━━━━━ DATA EXTRACTS ━━━━━

(** * Screenshot scraper of the Groningen rentals application

    A shallow embedding of [ScreenshotScraper] (the class that scrapes
    Pararius and Funda through one Playwright browser session) and the
    properties its specification states about it.

    Conventions of the embedding:
    - a JavaScript string is the list of its UTF-16 code units;
    - a JavaScript number is a double; every number the scraper handles has
      an integer value, so the model keeps the doubles that are integers
      (an integer rounded to 53 significant bits), the two infinities and
      [NaN], and rounds the way IEEE 754 does, to nearest, ties to even;
    - an awaited call of the browser library either returns or throws; what
      it does is read from a [World], the description of the two sites and
      of the machine during one run;
    - the scraper's code runs in a state-and-exception monad over the
      scraper's fields and the resources it holds. *)

From Stdlib Require Import String Ascii.
From Stdlib Require Import List Bool Arith ZArith NArith Lia.
From Stdlib Require Import Sorted Permutation.
From Stdlib Require Decimal DecimalN DecimalPos.
From Stdlib Require Floats.SpecFloat.
Import ListNotations.

(* ================================================================= *)
(** ** JavaScript strings *)

Module JS.

(** A string is the list of its UTF-16 code units. *)
Definition jsstring := list N.

(** An ASCII literal as a JavaScript string. *)
Fixpoint lit (s : string) : jsstring :=
  match s with
  | EmptyString => []
  | String c s' => N_of_ascii c :: lit s'
  end.

Definition euro : N := 8364.    (* U+20AC, the euro sign *)
Definition sup2 : N := 178.     (* U+00B2, superscript two *)
Definition comma : N := 44.
Definition dot : N := 46.
Definition dash : N := 45.
Definition lparen : N := 40.
Definition rparen : N := 41.

(** [\d]: the ten ASCII digits. *)
Definition is_digit (c : N) : bool := ((48 <=? c) && (c <=? 57))%N.

(** [\s], and what [trim] strips: WhiteSpace and LineTerminator. *)
Definition is_space (c : N) : bool :=
  ((9 <=? c) && (c <=? 13) || (c =? 32) || (c =? 160) || (c =? 5760)
   || (8192 <=? c) && (c <=? 8202) || (c =? 8232) || (c =? 8233)
   || (c =? 8239) || (c =? 8287) || (c =? 12288) || (c =? 65279))%N.

Fixpoint dropWhile (p : N -> bool) (s : jsstring) : jsstring :=
  match s with
  | [] => []
  | c :: s' => if p c then dropWhile p s' else s
  end.

(** [String.prototype.trim]. *)
Definition trim (s : jsstring) : jsstring :=
  rev (dropWhile is_space (rev (dropWhile is_space s))).

(** [s.startsWith(p)]. *)
Fixpoint startsWith (p s : jsstring) : bool :=
  match p, s with
  | [], _ => true
  | _ :: _, [] => false
  | a :: p', b :: s' => (a =? b)%N && startsWith p' s'
  end.

(** [s.replace(c, '')] for a pattern of one code unit: the first occurrence
    of [c] is removed, the rest of the string is kept. *)
Fixpoint replace1 (c : N) (s : jsstring) : jsstring :=
  match s with
  | [] => []
  | x :: s' => if (x =? c)%N then s' else x :: replace1 c s'
  end.

(** [s.split(c)] for a separator of one code unit. *)
Fixpoint split (c : N) (s : jsstring) : list jsstring :=
  match s with
  | [] => [[]]
  | x :: s' =>
      if (x =? c)%N then [] :: split c s'
      else match split c s' with
           | [] => [[x]]
           | w :: ws => (x :: w) :: ws
           end
  end.

(** *** Numbers

    The doubles the scraper meets: those whose value is an integer, the
    infinities and [NaN].  [Int z] stands for the double of value [z]; the
    two zeros are not told apart (nothing in the scraper does). *)

Inductive number : Type :=
| Int (z : Z)
| Inf (negative : bool)
| NaN.

(** The integer [z] rounded to 53 significant bits, to nearest, ties to
    even: the value of the double nearest to [z], were there no largest
    double. *)
Definition round53 (z : Z) : Z :=
  let n := Z.abs z in
  if (n <? 2 ^ 53)%Z then z
  else
    let e := (Z.log2 n - 52)%Z in
    let q := (n / 2 ^ e)%Z in
    let r := (n mod 2 ^ e)%Z in
    let half := (2 ^ (e - 1))%Z in
    let q' :=
      if (half <? r)%Z || ((r =? half)%Z && Z.odd q) then (q + 1)%Z else q in
    (Z.sgn z * (q' * 2 ^ e))%Z.

(** The Number value for the integer [z]: the nearest double, an infinity
    from 2^1024 on. *)
Definition toNumber (z : Z) : number :=
  let m := round53 z in
  if (2 ^ 1024 <=? Z.abs m)%Z then Inf (z <? 0)%Z else Int m.

(** The same by the Standard Library's specification of IEEE 754: [z]
    normalised to binary64, 53 bits of precision and exponents up to 1024,
    rounding to nearest, ties to even. *)
Definition ieee (z : Z) : number :=
  match SpecFloat.binary_normalize 53 1024 z 0 false with
  | SpecFloat.S754_zero _ => Int 0
  | SpecFloat.S754_infinity negative => Inf negative
  | SpecFloat.S754_nan => NaN
  | SpecFloat.S754_finite negative m e =>
      Int ((if negative then -1 else 1) * Z.shiftl (Z.pos m) e)
  end.

(** The Number value for a natural number: a double that is a natural
    number, or [Infinity]. *)
Definition natural (x : number) : Prop :=
  exists v, (0 <= v)%Z /\ x = toNumber v.

Definition num_gt (a b : number) : bool :=
  match a, b with
  | Int x, Int y => (y <? x)%Z
  | Inf false, Int _ => true
  | Int _, Inf true => true
  | Inf false, Inf true => true
  | _, _ => false
  end.

Definition num_le (a b : number) : bool :=
  match a, b with
  | Int x, Int y => (x <=? y)%Z
  | Int _, Inf false => true
  | Inf true, Int _ => true
  | Inf s, Inf s' => s || negb s'
  | _, _ => false
  end.

(** [a === b] on numbers. *)
Definition num_eq (a b : number) : bool :=
  match a, b with
  | Int x, Int y => (x =? y)%Z
  | Inf s, Inf s' => Bool.eqb s s'
  | _, _ => false
  end.

Definition num_sub (a b : number) : number :=
  match a, b with
  | Int x, Int y => toNumber (x - y)
  | Int _, Inf s => Inf (negb s)
  | Inf s, Int _ => Inf s
  | Inf s, Inf s' => if Bool.eqb s s' then NaN else Inf s
  | _, _ => NaN
  end.

Definition num_mul (a b : number) : number :=
  match a, b with
  | Int x, Int y => toNumber (x * y)
  | Inf s, Int y | Int y, Inf s =>
      if (y =? 0)%Z then NaN else Inf (xorb s (y <? 0)%Z)
  | Inf s, Inf s' => Inf (xorb s s')
  | _, _ => NaN
  end.

(** Decimal digits of a natural number, most significant first. *)
Fixpoint uint_units (d : Decimal.uint) : jsstring :=
  match d with
  | Decimal.Nil => []
  | Decimal.D0 d' => 48%N :: uint_units d'
  | Decimal.D1 d' => 49%N :: uint_units d'
  | Decimal.D2 d' => 50%N :: uint_units d'
  | Decimal.D3 d' => 51%N :: uint_units d'
  | Decimal.D4 d' => 52%N :: uint_units d'
  | Decimal.D5 d' => 53%N :: uint_units d'
  | Decimal.D6 d' => 54%N :: uint_units d'
  | Decimal.D7 d' => 55%N :: uint_units d'
  | Decimal.D8 d' => 56%N :: uint_units d'
  | Decimal.D9 d' => 57%N :: uint_units d'
  end.

Definition N_toString (n : N) : jsstring := uint_units (N.to_uint n).

(** [String(z)] of an integer, as a template literal inserts it. *)
Definition Z_toString (z : Z) : jsstring :=
  match z with
  | Zneg p => dash :: N_toString (Npos p)
  | _ => N_toString (Z.to_N z)
  end.

(** What a template literal inserts for a value that may be [null]. *)
Definition show (o : option jsstring) : jsstring :=
  match o with
  | Some s => s
  | None => lit "null"
  end.
Lemma failure_run_answers names :
  forall s start,
    fst (failure_run names s) =
    answers (is_not (is_online (self s)) false)
      (start + Z.to_nat (errors_to_offline (self s) - error_count (self s) - 1))
      start names.
Proof.
  induction names as [|name rest IH]; intros s start; [reflexivity|].
  cbn [failure_run]. rewrite avail_offline_eq.
  destruct (failure_run rest _) as [outs s2] eqn:E.
  cbn [fst answers].
  change outs with (fst (outs, s2)). rewrite <- E.
  unfold goes_offline.
  destruct (errors_to_offline (self s) <=? error_count (self s) + 1) eqn:Hle.
  - apply Z.leb_le in Hle.
    replace (Z.to_nat (errors_to_offline (self s) - error_count (self s) - 1))
      with 0%nat by lia.
    rewrite Nat.add_0_r, Nat.eqb_refl, andb_true_r, andb_true_l.
    f_equal. rewrite answers_past by lia.
    destruct (is_not (is_online (self s)) false) eqn:Hs.
    + apply failure_run_silent_outputs. simpl. unfold after_failure, goes_offline.
      apply Z.leb_le in Hle. now rewrite Hle, Hs.
    + apply failure_run_silent_outputs. simpl. unfold after_failure, goes_offline.
      rewrite Hs, andb_false_r. simpl.
      destruct (is_online (self s)) as [[|]|]; simpl in Hs; congruence.
  - apply Z.leb_gt in Hle.
    replace (Nat.eqb start
               (start + Z.to_nat (errors_to_offline (self s) - error_count (self s) - 1)))
      with false by (symmetry; apply Nat.eqb_neq; lia).
    rewrite andb_false_r, andb_false_l. f_equal.
    rewrite (IH _ (S start)). simpl. unfold after_failure, goes_offline.
    replace (errors_to_offline (self s) <=? error_count (self s) + 1) with false
      by (symmetry; apply Z.leb_gt; lia).
    simpl. f_equal. lia.
Qed.

(** C5 (as amended): the streak and the status are the worker's, so the
    run that counts is the worker's.  In a run of consecutive failures
    handled by one worker, of whichever of its devices and started in any
    state, at most one offline event is emitted; it is the answer to the
    failure at which the shared streak first reaches [errors_to_offline]
    (the first failure when it was reached already), it goes to the
    availability topic of the device handled at that failure, and it is
    emitted only when the status was not Offline before the run; every other
    failure of the run is answered with nothing; and each failure adds
    exactly one to the streak, which is never reset or clamped. *)
Theorem offline_event_once_per_failure_run :
  forall (names : list string) (s : state),
    (List.length (List.concat (fst (failure_run names s))) <= 1)%nat
    /\ fst (failure_run names s) =
       answers (is_not (is_online (self s)) false)
         (Z.to_nat (errors_to_offline (self s) - error_count (self s) - 1))
         0 names
    /\ error_count (self (snd (failure_run names s))) =
       error_count (self s) + Z.of_nat (List.length names).
Proof.
  intros names s. split; [apply failure_run_at_most_once|].
  split; [apply (failure_run_answers names s 0)|apply failure_run_streak].
Qed.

━━━━━

**YOUR OBJECTIVE**: Note down each line above where the word "every" occurs.

**SOLUTION FOR THIS TASK**:
    - a JavaScript number is a double; every number the scraper handles has
    emitted only when the status was not Offline before the run; every other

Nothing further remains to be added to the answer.